Перед этим событием Луи потрудился поискать что-нибудь о целях и амбициях чартистов – насколько мог анонимно и главным образом в «Монинг кроникл» – либеральной и агитационной газете, экземпляры которой лежали как реквизит в театре Виктории. В целом для Британии настали трудные времена: голод в Ирландии, попытки шотландцев восстановить силы после депортации горцев в прошлом веке, обширные беспорядки среди бедноты в промышленных городах. Были сообщения о бунтах среди шахтеров, о ткачихах, разбивающих свои станки, и об арестованных чартистах.

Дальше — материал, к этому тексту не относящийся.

(* ===== verification/Alloc.v ===== *)
(** * Kernel heap (kernel/core/sagelang/sage_alloc.c, include/sage_alloc.h)

    The free-list allocator, on the bytes of [sage_heap]: every block starts
    with a 16-byte header whose first word is its size; a free block keeps the
    address of the next free block in the second word, a block in use keeps its
    tag there.  [heap_base] is the address the linker gives [sage_heap].
    [lock_alloc]/[unlock_alloc] make each operation one critical section. *)

From stdpp Require Import base tactics list numbers option.
From S2P Require Import Prelude CMem Telemetry.

Module Alloc.
Import Telemetry.

(** ** Model *)

Definition SAGE_ARENA_SIZE : Z := 32 * 1024 * 1024.
Definition ALLOC_HEADER_SIZE : Z := 16.
Definition ALIGNMENT : Z := 16.
Definition SIZEOF_FreeBlock : Z := 16.

(** [(size + (ALIGNMENT - 1)) & ~(size_t)(ALIGNMENT - 1)] on 64-bit [size_t]. *)
Definition ALIGN (size : Z) : Z := Z.land (u64 (size + (ALIGNMENT - 1))) (u64 (Z.lnot (ALIGNMENT - 1))).

Definition ALLOC_TAG_KERNEL : Z := 0.
Definition ALLOC_TAG_VM : Z := 1.
Definition ALLOC_TAG_VFS : Z := 2.
Definition ALLOC_TAG_IPC : Z := 3.
Definition ALLOC_TAG_PARSER : Z := 4.
Definition ALLOC_TAG_SHELL : Z := 5.
Definition ALLOC_TAG_OTHER : Z := 6.
Definition ALLOC_TAG_MAX : Z := 7.

Record alloc_stats := mk_stats { alloc_count : Z; bytes_total : Z }.

Record heap := mk_heap {
  h_mem : mem;
  sage_bump : Z;
  g_free_list : Z;
  g_alloc_stats : list alloc_stats;
  h_trace : telemetry
}.

Definition heap_static : heap :=
  mk_heap mem_zero 0 0 (replicate (Z.to_nat ALLOC_TAG_MAX) (mk_stats 0 0)) telemetry_static.

Definition with_mem (m : mem) (h : heap) : heap :=
  mk_heap m (sage_bump h) (g_free_list h) (g_alloc_stats h) (h_trace h).
Definition with_free_list (p : Z) (h : heap) : heap :=
  mk_heap (h_mem h) (sage_bump h) p (g_alloc_stats h) (h_trace h).
Definition with_bump (b : Z) (h : heap) : heap :=
  mk_heap (h_mem h) b (g_free_list h) (g_alloc_stats h) (h_trace h).
Definition with_stats (s : list alloc_stats) (h : heap) : heap :=
  mk_heap (h_mem h) (sage_bump h) (g_free_list h) s (h_trace h).
Definition with_trace (t : telemetry) (h : heap) : heap :=
  mk_heap (h_mem h) (sage_bump h) (g_free_list h) (g_alloc_stats h) t.

(** What [trace_log] reads at a call: the tick counter and the current thread. *)
Record env := mk_env { e_now : Z; e_cur : option Z }.

Definition heap_trace_log (e : env) (ev : trace_event) (a1 a2 : Z) (h : heap) : heap :=
  with_trace (trace_log (e_now e) (e_cur e) ev a1 a2 (h_trace h)) h.

(** Bound on the nodes of the free list: blocks have at least 32 bytes. *)
Definition list_fuel : nat := Z.to_nat (SAGE_ARENA_SIZE / 32 + 1).

Section model.
Context (heap_base : Z).

(** Accesses outside [sage_heap] are faults. *)
Definition mapped (a n : Z) : bool :=
  (heap_base <=? a) && (0 <=? n) && (a + n <=? heap_base + SAGE_ARENA_SIZE).

Definition ld64 (a : Z) (h : heap) : outcome Z :=
  if mapped a 8 then Ret (load64 (h_mem h) a) else Fault.
Definition ld32 (a : Z) (h : heap) : outcome Z :=
  if mapped a 4 then Ret (load32 (h_mem h) a) else Fault.
Definition st64 (a v : Z) (h : heap) : outcome heap :=
  if mapped a 8 then Ret (with_mem (store64 (h_mem h) a v) h) else Fault.
Definition st32 (a v : Z) (h : heap) : outcome heap :=
  if mapped a 4 then Ret (with_mem (store32 (h_mem h) a v) h) else Fault.
Definition heap_memset (a c n : Z) (h : heap) : outcome heap :=
  if mapped a n then Ret (with_mem (memset (h_mem h) a c n) h) else Fault.
Definition heap_memcpy (dst src n : Z) (h : heap) : outcome heap :=
  if mapped dst n && mapped src n then Ret (with_mem (memcpy (h_mem h) dst src n) h) else Fault.

(** A [FreeBlock **]: [None] is [&g_free_list], [Some p] is [&p->next]. *)
Definition write_link (prev : option Z) (v : Z) (h : heap) : outcome heap :=
  match prev with
  | None => Ret (with_free_list v h)
  | Some p => st64 (p + 8) v h
  end.

(** [if ((unsigned)tag < ALLOC_TAG_MAX) { alloc_count++; bytes_total += raw_size; }] *)
Definition count_alloc (tag raw_size : Z) (h : heap) : outcome heap :=
  if u32 tag <? ALLOC_TAG_MAX then
    s ← rd (g_alloc_stats h) (u32 tag);
    Ret (with_stats ((g_alloc_stats h).[u32 tag <-
      mk_stats (u64 (alloc_count s + 1)) (u64 (bytes_total s + raw_size))]) h)
  else Ret h.

(** The walk of [sage_malloc_tagged] to the first block that fits. *)
Fixpoint malloc_scan (fuel : nat) (needed : Z) (prev : option Z) (curr : Z) (h : heap)
  : outcome (option (option Z * Z)) :=
  if curr =? 0 then Ret None
  else
    match fuel with
    | O => OutOfFuel
    | S n =>
        sz ← ld64 curr h;
        if needed <=? sz then Ret (Some (prev, curr))
        else nxt ← ld64 (curr + 8) h; malloc_scan n needed (Some curr) nxt h
    end.

(** The header of a block handed out, its cleared body and the statistics. *)
Definition init_block (header needed tag raw_size : Z) (h : heap) : outcome heap :=
  h1 ← st64 header (u64 (needed - ALLOC_HEADER_SIZE)) h;
  h2 ← st32 (header + 8) tag h1;
  h3 ← heap_memset (header + ALLOC_HEADER_SIZE) 0 (u64 (needed - ALLOC_HEADER_SIZE)) h2;
  count_alloc tag raw_size h3.

(** Take [needed] bytes of the free block [curr], splitting it when the rest
    can hold a block. *)
Definition take_block (prev : option Z) (curr needed tag raw_size : Z) (h : heap)
  : outcome (Z * heap) :=
  sz ← ld64 curr h;
  nxt ← ld64 (curr + 8) h;
  '(needed', h') ←
    (if u64 (needed + SIZEOF_FreeBlock + ALIGNMENT) <=? sz then
       let next_block := curr + needed in
       h1 ← st64 next_block (u64 (sz - needed)) h;
       h2 ← st64 (next_block + 8) nxt h1;
       h3 ← write_link prev next_block h2;
       Ret (needed, h3)
     else
       h1 ← write_link prev nxt h;
       needed2 ← ld64 curr h1;
       Ret (needed2, h1));
  h'' ← init_block curr needed' tag raw_size h';
  Ret (curr + ALLOC_HEADER_SIZE, h'').

(** A new block at the end of the used part of the arena. *)
Definition bump_block (e : env) (needed tag raw_size : Z) (h : heap) : outcome (Z * heap) :=
  if SAGE_ARENA_SIZE <? u64 (sage_bump h + needed) then Ret (0, h)
  else
    let header := heap_base + sage_bump h in
    h1 ← st64 header (u64 (needed - ALLOC_HEADER_SIZE)) h;
    h2 ← st32 (header + 8) tag h1;
    let h3 := with_bump (u64 (sage_bump h2 + needed)) h2 in
    let ptr := header + ALLOC_HEADER_SIZE in
    h4 ← heap_memset ptr 0 (u64 (needed - ALLOC_HEADER_SIZE)) h3;
    h5 ← count_alloc tag raw_size h4;
    Ret (ptr, heap_trace_log e TRACE_ALLOC_MALLOC raw_size ptr h5).

(** Returns the user pointer, 0 for NULL. *)
Definition sage_malloc_tagged (e : env) (size tag : Z) (h : heap) : outcome (Z * heap) :=
  if size =? 0 then Ret (0, h)
  else
    let needed := ALIGN (u64 (size + ALLOC_HEADER_SIZE)) in
    r ← malloc_scan list_fuel needed None (g_free_list h) h;
    match r with
    | Some (prev, curr) => take_block prev curr needed tag size h
    | None => bump_block e needed tag size h
    end.

Definition sage_calloc_tagged (e : env) (count size tag : Z) (h : heap) : outcome (Z * heap) :=
  sage_malloc_tagged e (u64 (count * size)) tag h.

Definition sage_malloc (e : env) (size : Z) (h : heap) : outcome (Z * heap) :=
  sage_malloc_tagged e size ALLOC_TAG_KERNEL h.
Definition sage_calloc (e : env) (count size : Z) (h : heap) : outcome (Z * heap) :=
  sage_calloc_tagged e count size ALLOC_TAG_KERNEL h.

(** [while (curr && curr < new_block)]: the place of [new_block] in the list. *)
Fixpoint free_scan (fuel : nat) (new_block : Z) (prev : option Z) (curr : Z) (h : heap)
  : outcome (option Z * Z) :=
  if (curr =? 0) || (new_block <=? curr) then Ret (prev, curr)
  else
    match fuel with
    | O => OutOfFuel
    | S n => nxt ← ld64 (curr + 8) h; free_scan n new_block (Some curr) nxt h
    end.

(** [while (p && p->next != new_block) p = p->next]. *)
Fixpoint pred_scan (fuel : nat) (new_block p : Z) (h : heap) : outcome Z :=
  if p =? 0 then Ret 0
  else
    match fuel with
    | O => OutOfFuel
    | S n =>
        nxt ← ld64 (p + 8) h;
        if nxt =? new_block then Ret p else pred_scan n new_block nxt h
    end.

(** Merge [new_block] with its successor in the list when they touch. *)
Definition coalesce_next (new_block : Z) (h : heap) : outcome heap :=
  nxt ← ld64 (new_block + 8) h;
  if nxt =? 0 then Ret h
  else
    sz ← ld64 new_block h;
    if new_block + sz =? nxt then
      nsz ← ld64 nxt h;
      h1 ← st64 new_block (u64 (sz + nsz)) h;
      nnxt ← ld64 (nxt + 8) h1;
      st64 (new_block + 8) nnxt h1
    else Ret h.

(** Merge it into its predecessor. *)
Definition coalesce_prev (new_block : Z) (h : heap) : outcome heap :=
  p ← pred_scan list_fuel new_block (g_free_list h) h;
  if p =? 0 then Ret h
  else
    psz ← ld64 p h;
    if p + psz =? new_block then
      sz ← ld64 new_block h;
      h1 ← st64 p (u64 (psz + sz)) h;
      nxt ← ld64 (new_block + 8) h1;
      st64 (p + 8) nxt h1
    else Ret h.

Definition sage_free (e : env) (ptr : Z) (h0 : heap) : outcome heap :=
  if ptr =? 0 then Ret h0
  else
    let h := heap_trace_log e TRACE_ALLOC_FREE ptr 0 h0 in
    let header := ptr - ALLOC_HEADER_SIZE in
    user_size ← ld64 header h;
    tag ← ld32 (header + 8) h;
    let total_size := ALIGN (u64 (user_size + ALLOC_HEADER_SIZE)) in
    h1 ← st64 header total_size h;
    '(prev, curr) ← free_scan list_fuel header None (g_free_list h1) h1;
    h2 ← st64 (header + 8) curr h1;
    h3 ← write_link prev header h2;
    h4 ← coalesce_next header h3;
    match prev with
    | None => Ret h4
    | Some _ => coalesce_prev header h4
    end.

Definition sage_realloc (e : env) (ptr new_size : Z) (h : heap) : outcome (Z * heap) :=
  if ptr =? 0 then sage_malloc e new_size h
  else if new_size =? 0 then h' ← sage_free e ptr h; Ret (0, h')
  else
    let header := ptr - ALLOC_HEADER_SIZE in
    old_user_size ← ld64 header h;
    tag ← ld32 (header + 8) h;
    if new_size <=? old_user_size then Ret (ptr, h)
    else
      '(np, h1) ← sage_malloc_tagged e new_size tag h;
      if np =? 0 then Ret (0, h1)
      else
        h2 ← heap_memcpy np ptr old_user_size h1;
        h3 ← sage_free e ptr h2;
        Ret (np, h3).

(** [s] is the text at the argument, without its NUL; [None] for NULL. *)
Definition sage_strdup (e : env) (s : option (list Z)) (h : heap) : outcome (Z * heap) :=
  match s with
  | None => Ret (0, h)
  | Some str =>
      let len := zlen str in
      '(d, h1) ← sage_malloc e (u64 (len + 1)) h;
      if d =? 0 then Ret (0, h1)
      else if mapped d (len + 1) then
        Ret (d, with_mem (fun x => if in_block d (len + 1) x
                                   then default 0 (str.[x - d]) else h_mem h1 x) h1)
      else Fault
  end.

Definition sage_arena_reset (h : heap) : heap :=
  mk_heap (h_mem h) 0 0 (replicate (Z.to_nat ALLOC_TAG_MAX) (mk_stats 0 0)) (h_trace h).

Definition sage_arena_used (h : heap) : Z := sage_bump h.

Definition sage_alloc_stats (tag : Z) (h : heap) : outcome alloc_stats :=
  if ALLOC_TAG_MAX <=? u32 tag then Ret (mk_stats 0 0) else rd (g_alloc_stats h) (u32 tag).

End model.

End Alloc.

Чартисты агитировали за политические реформы, следуя за призывами их поборников в самой Палате общин. Луи узнал, что они добились некоторых успехов с парламентскими актами, например ограничивающими детский труд на фабриках. Но проблемы с митингами, демонстрациями и стачками существовали уже много лет. То здесь, то там призывали войска, зачитывали закон об охране общественного порядка, нескольким чартистам проломили головы. До сих пор политики по большей части игнорировали проблемы. Из Лондона все происходящее виделось просто еще одним признаком ужасов, свойственных северным промышленным городам, к которым старая земельная аристократия относилась с подчеркнутым презрением.

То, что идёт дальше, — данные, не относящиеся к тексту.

(* ===== verification/AllocSpec.v ===== *)
(** * Correctness of the kernel heap

    The specification of Alloc: the used part of the arena is a sequence of
    adjacent blocks, each in use or free, no two free blocks next to each
    other; the list in memory threads the free blocks in address order.
    Allocation and freeing are operations on that sequence. *)

From stdpp Require Import base tactics numbers option gmap relations sets list sorting.
From S2P Require Import Prelude CMem Telemetry Alloc.

Module AllocSpec.
Import Telemetry Alloc.

(** ** Specification *)

(** A block of [b_size] bytes, header included; [b_tag] is [None] when free. *)
Record block := mk_block { b_size : Z; b_tag : option Z }.

Definition block_ok (m : mem) (a : Z) (b : block) : Prop :=
  32 <= b_size b /\ (16 | b_size b) /\
  match b_tag b with
  | Some t => load64 m a = b_size b - 16 /\ load32 m (a + 8) = t
  | None => load64 m a = b_size b
  end.

Fixpoint blocks_end (a : Z) (bl : list block) : Z :=
  match bl with
  | [] => a
  | b :: r => blocks_end (a + b_size b) r
  end.

Fixpoint blocks_rep (m : mem) (a : Z) (bl : list block) : Prop :=
  match bl with
  | [] => True
  | b :: r => block_ok m a b /\ blocks_rep m (a + b_size b) r
  end.

(** Addresses of the free blocks. *)
Fixpoint free_addrs (a : Z) (bl : list block) : list Z :=
  match bl with
  | [] => []
  | b :: r =>
      match b_tag b with
      | None => a :: free_addrs (a + b_size b) r
      | Some _ => free_addrs (a + b_size b) r
      end
  end.

(** The list segment in memory from pointer [p] through the blocks [l] to [q]. *)
Fixpoint lseg (m : mem) (p : Z) (l : list Z) (q : Z) : Prop :=
  match l with
  | [] => p = q
  | a :: r => p = a /\ lseg m (load64 m (a + 8)) r q
  end.

Fixpoint no_adjacent_free (bl : list block) : Prop :=
  match bl with
  | b :: ((b' :: _) as r) => ~ (b_tag b = None /\ b_tag b' = None) /\ no_adjacent_free r
  | _ => True
  end.

(** [live_at a bl x n t]: a block in use at address [x], of [n] bytes, tag [t]. *)
Fixpoint live_at (a : Z) (bl : list block) (x n t : Z) : Prop :=
  match bl with
  | [] => False
  | b :: r => (x = a /\ n = b_size b /\ b_tag b = Some t) \/ live_at (a + b_size b) r x n t
  end.

Record arena_ok (heap_base : Z) : Prop := {
  base_pos : 0 < heap_base;
  base_aligned : (16 | heap_base);
  base_top : heap_base + SAGE_ARENA_SIZE < 2 ^ 64
}.

Record heap_rep (heap_base : Z) (h : heap) (bl : list block) : Prop := {
  inv_wf : mem_wf (h_mem h);
  inv_blocks : blocks_rep (h_mem h) heap_base bl;
  inv_end : blocks_end heap_base bl = heap_base + sage_bump h;
  inv_fit : sage_bump h <= SAGE_ARENA_SIZE;
  inv_list : lseg (h_mem h) (g_free_list h) (free_addrs heap_base bl) 0;
  inv_stats : zlen (g_alloc_stats h) = ALLOC_TAG_MAX
}.

Record heap_inv (heap_base : Z) (h : heap) (bl : list block) : Prop := {
  inv_rep :> heap_rep heap_base h bl;
  inv_coalesced : no_adjacent_free bl
}.

(** Bytes a request of [size] bytes occupies. *)
Definition needed_of (size : Z) : Z := 16 * ((size + 31) / 16).

(** The blocks handed out of the free block of size [s]. *)
Definition carve (s needed tag : Z) : list block :=
  if needed + 32 <=? s then [mk_block needed (Some tag); mk_block (s - needed) None]
  else [mk_block s (Some tag)].

(** Freeing: a free block takes up a free neighbour on either side. *)
Definition absorb_next (s : Z) (l2 : list block) : list block :=
  match l2 with
  | mk_block n None :: r => mk_block (s + n) None :: r
  | _ => mk_block s None :: l2
  end.

Definition absorb_prev (l1 : list block) (l2 : list block) : list block :=
  match last l1, l2 with
  | Some (mk_block p None), mk_block s None :: r => take (length l1 - 1) l1 ++ mk_block (p + s) None :: r
  | _, _ => l1 ++ l2
  end.

(** ** Sequences of blocks *)

Lemma block_ok_live m a n t :
  32 <= n -> (16 | n) -> load64 m a = n - 16 -> load32 m (a + 8) = t -> block_ok m a (mk_block n (Some t)).
Proof. by intros. Qed.

Lemma block_ok_free m a n : 32 <= n -> (16 | n) -> load64 m a = n -> block_ok m a (mk_block n None).
Proof. by intros. Qed.

Lemma blocks_end_app a l1 l2 : blocks_end a (l1 ++ l2) = blocks_end (blocks_end a l1) l2.
Proof. revert a. induction l1; intros; simpl; auto. Qed.

Lemma free_addrs_app a l1 l2 :
  free_addrs a (l1 ++ l2) = free_addrs a l1 ++ free_addrs (blocks_end a l1) l2.
Proof.
  revert a. induction l1 as [|[s [t|]] l1 IH]; intros a; simpl; [done|apply IH|].
  by rewrite IH.
Qed.

Lemma blocks_rep_app m a l1 l2 :
  blocks_rep m a (l1 ++ l2) <-> blocks_rep m a l1 /\ blocks_rep m (blocks_end a l1) l2.
Proof.
  revert a. induction l1 as [|b l1 IH]; intros a; simpl; [tauto|]. rewrite IH. tauto.
Qed.

Lemma lseg_app m p l1 l2 q :
  lseg m p (l1 ++ l2) q <-> exists r, lseg m p l1 r /\ lseg m r l2 q.
Proof.
  revert p. induction l1 as [|x l1 IH]; intros p; simpl.
  - split; [by eauto|]. intros (r & -> & H). done.
  - rewrite IH. split; [intros (? & r & ? & ?); eauto|intros (r & (? & ?) & ?); eauto].
Qed.

Lemma live_at_app a l1 l2 x n t :
  live_at a (l1 ++ l2) x n t <-> live_at a l1 x n t \/ live_at (blocks_end a l1) l2 x n t.
Proof. revert a. induction l1 as [|b l1 IH]; intros a; simpl; [tauto|]. rewrite IH. tauto. Qed.

Lemma blocks_end_ge m a bl :
  blocks_rep m a bl -> a + 32 * zlen bl <= blocks_end a bl.
Proof.
  unfold zlen. revert a. induction bl as [|b bl IH]; intros a; simpl; [lia|].
  intros [(? & _) Hr]. specialize (IH _ Hr). lia.
Qed.

Lemma blocks_rep_agree m m' a bl :
  blocks_rep m a bl -> agree m m' a (blocks_end a bl - a) -> blocks_rep m' a bl.
Proof.
  revert a. induction bl as [|b bl IH]; intros a; simpl; [done|].
  intros [(Hs & Hd & Hh) Hr] Ha. pose proof (blocks_end_ge _ _ _ Hr). pose proof (zlen_nonneg bl).
  split.
  - split_and!; [done|done|]. unfold load64, load32 in *.
    rewrite <- (load_agree 8 m m' a) by (eapply agree_sub; [done|lia|lia]).
    rewrite <- (load_agree 4 m m' (a + 8)) by (eapply agree_sub; [done|lia|lia]). done.
  - apply IH; [done|]. eapply agree_sub; [done|lia|lia].
Qed.

Lemma free_addrs_range m a bl x :
  blocks_rep m a bl -> x ∈ free_addrs a bl -> a <= x /\ x + 32 <= blocks_end a bl.
Proof.
  revert a. induction bl as [|b bl IH]; intros a; simpl; [by intros _ ?%not_elem_of_nil|].
  intros [(Hs & _) Hr] Hx. pose proof (blocks_end_ge _ _ _ Hr). pose proof (zlen_nonneg bl).
  destruct (b_tag b).
  - specialize (IH _ Hr Hx). lia.
  - apply elem_of_cons in Hx as [->|Hx]; [lia|]. specialize (IH _ Hr Hx). lia.
Qed.

Lemma lseg_agree m m' p l q :
  lseg m p l q -> (forall x, x ∈ l -> agree m m' (x + 8) 8) -> lseg m' p l q.
Proof.
  revert p. induction l as [|a l IH]; intros p; simpl; [done|].
  intros [-> H] Ha. split; [done|]. unfold load64 in *.
  rewrite <- (load_agree 8 m m') by (apply Ha; set_solver). apply IH; [done|set_solver].
Qed.

Lemma lseg_blocks_agree m m' p a bl q :
  blocks_rep m a bl -> lseg m p (free_addrs a bl) q ->
  agree m m' a (blocks_end a bl - a) -> lseg m' p (free_addrs a bl) q.
Proof.
  intros Hb Hl Ha. eapply lseg_agree; [done|]. intros x Hx.
  pose proof (free_addrs_range _ _ _ _ Hb Hx). eapply agree_sub; [done|lia|lia].
Qed.

Lemma live_at_range m a bl x n t :
  blocks_rep m a bl -> live_at a bl x n t -> a <= x /\ x + n <= blocks_end a bl /\ 32 <= n.
Proof.
  revert a. induction bl as [|b bl IH]; intros a; simpl; [done|].
  intros [(Hs & _) Hr] Hx. pose proof (blocks_end_ge _ _ _ Hr). pose proof (zlen_nonneg bl).
  destruct Hx as [(-> & -> & _)|Hx]; [lia|]. specialize (IH _ Hr Hx). lia.
Qed.

Lemma free_addrs_le a bl : zlen (free_addrs a bl) <= zlen bl.
Proof.
  unfold zlen. revert a. induction bl as [|b bl IH]; intros a; simpl; [lia|].
  specialize (IH (a + b_size b)). destruct (b_tag b); simpl; lia.
Qed.

Lemma no_adjacent_app l1 l2 :
  no_adjacent_free (l1 ++ l2) <->
    no_adjacent_free l1 /\ no_adjacent_free l2 /\
    (forall b b', last l1 = Some b -> head l2 = Some b' -> ~ (b_tag b = None /\ b_tag b' = None)).
Proof.
  induction l1 as [|b l1 IH]; simpl; [split; [intros; split_and!; done|tauto]|].
  destruct l1 as [|b1 l1].
  - simpl. destruct l2 as [|b2 l2]; simpl; [split; [intros; split_and!; done|tauto]|].
    split.
    + intros [H1 H2]. split_and!; [done|done|]. by intros ? ? [= <-] [= <-].
    + intros (_ & H2 & H3). split; [by apply H3|done].
  - rewrite <- app_comm_cons in IH |- *. split.
    + intros [H1 H2]. apply IH in H2 as (? & ? & H4). split_and!; [done|done|done|].
      intros b0 b' Hb. apply H4. by rewrite last_cons_cons in Hb.
    + intros ((H1 & H2) & H3 & H4). split; [done|]. apply IH. split_and!; [done|done|].
      intros b0 b' Hb. apply H4. by rewrite last_cons_cons.
Qed.

(** ** Sizes *)

Lemma ALIGN_spec x : ALIGN x = 16 * (u64 (x + 15) / 16).
Proof.
  unfold ALIGN, ALIGNMENT. change (16 - 1) with 15. set (y := u64 (x + 15)).
  pose proof (u64_bound (x + 15)) as Hy. fold y in Hy.
  transitivity (Z.ldiff y (Z.ones 4)).
  - apply Z.bits_inj'. intros n Hn. rewrite Z.land_spec, Z.ldiff_spec.
    destruct (Z.ltb_spec n 64).
    + f_equal. unfold u64. rewrite Z.mod_pow2_bits_low by lia. rewrite Z.lnot_spec by lia. done.
    + unfold y, u64 at 1 3. by rewrite Z.mod_pow2_bits_high by lia.
  - rewrite Z.ldiff_ones_r, Z.shiftl_mul_pow2, Z.shiftr_div_pow2 by lia. change (2 ^ 4) with 16. lia.
Qed.

Lemma needed_spec size :
  0 < size -> size + 31 < 2 ^ 64 -> ALIGN (u64 (size + ALLOC_HEADER_SIZE)) = needed_of size.
Proof.
  intros. rewrite ALIGN_spec. unfold ALLOC_HEADER_SIZE, needed_of.
  rewrite !u64_small by (rewrite ?u64_small by lia; lia). do 2 f_equal. lia.
Qed.

Lemma needed_bounds size :
  0 < size -> size + 16 <= needed_of size < size + 32 /\ 32 <= needed_of size /\ (16 | needed_of size).
Proof.
  intros. unfold needed_of. pose proof (Z.div_mod (size + 31) 16).
  pose proof (Z.mod_pos_bound (size + 31) 16). split_and!; [lia|lia|lia|]. apply Z.divide_factor_l.
Qed.

(** The size read back from a header restores the size of the block. *)
Lemma total_size_spec s :
  32 <= s -> s <= SAGE_ARENA_SIZE -> (16 | s) -> ALIGN (u64 (s - 16 + ALLOC_HEADER_SIZE)) = s.
Proof.
  unfold ALLOC_HEADER_SIZE, SAGE_ARENA_SIZE. intros ? ? [k ->].
  rewrite ALIGN_spec, !u64_small by (rewrite ?u64_small by lia; lia).
  replace (k * 16 - 16 + 16 + 15) with (15 + k * 16) by lia. rewrite Z.div_add by lia.
  change (15 / 16) with 0. lia.
Qed.

Lemma list_fuel_eq : Z.of_nat list_fuel = 1048577.
Proof. unfold list_fuel. by rewrite Z2Nat.id. Qed.

(** ** Free blocks and their links *)

Lemma free_addrs_sorted m a bl :
  blocks_rep m a bl -> StronglySorted (fun x y => x + 32 <= y) (free_addrs a bl).
Proof.
  revert a. induction bl as [|b bl IH]; intros a; simpl; [constructor|].
  intros [(Hs & _) Hr]. specialize (IH _ Hr). destruct (b_tag b); [done|].
  constructor; [done|]. apply Forall_forall. intros y Hy.
  pose proof (free_addrs_range _ _ _ _ Hr Hy). lia.
Qed.

Lemma free_live_disjoint m a bl x y n t :
  blocks_rep m a bl -> x ∈ free_addrs a bl -> live_at a bl y n t -> disjoint_ranges x 32 y n.
Proof.
  unfold disjoint_ranges. revert a. induction bl as [|b bl IH]; intros a; simpl; [done|].
  intros [(Hs & _) Hr] Hx Hy. destruct (b_tag b) as [t'|] eqn:Et.
  - destruct Hy as [(-> & -> & _)|Hy]; [|by eapply IH].
    pose proof (free_addrs_range _ _ _ _ Hr Hx). lia.
  - destruct Hy as [(_ & _ & [=])|Hy]. apply elem_of_cons in Hx as [->|Hx]; [|by eapply IH].
    pose proof (live_at_range _ _ _ _ _ _ Hr Hy). lia.
Qed.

Луи и сам в основном все это игнорировал. Луи Рамон Валиенте, который с детства был одиночкой и беспокоился только о неприкосновенности собственной персоны, вообще не считал себя частью общества. Кроме того, волнения почти не затронули его жизнь. Теоретически он сочувствовал бедственному положению детей, которых работа преждевременно загоняла в могилу, но его это никак не касалось.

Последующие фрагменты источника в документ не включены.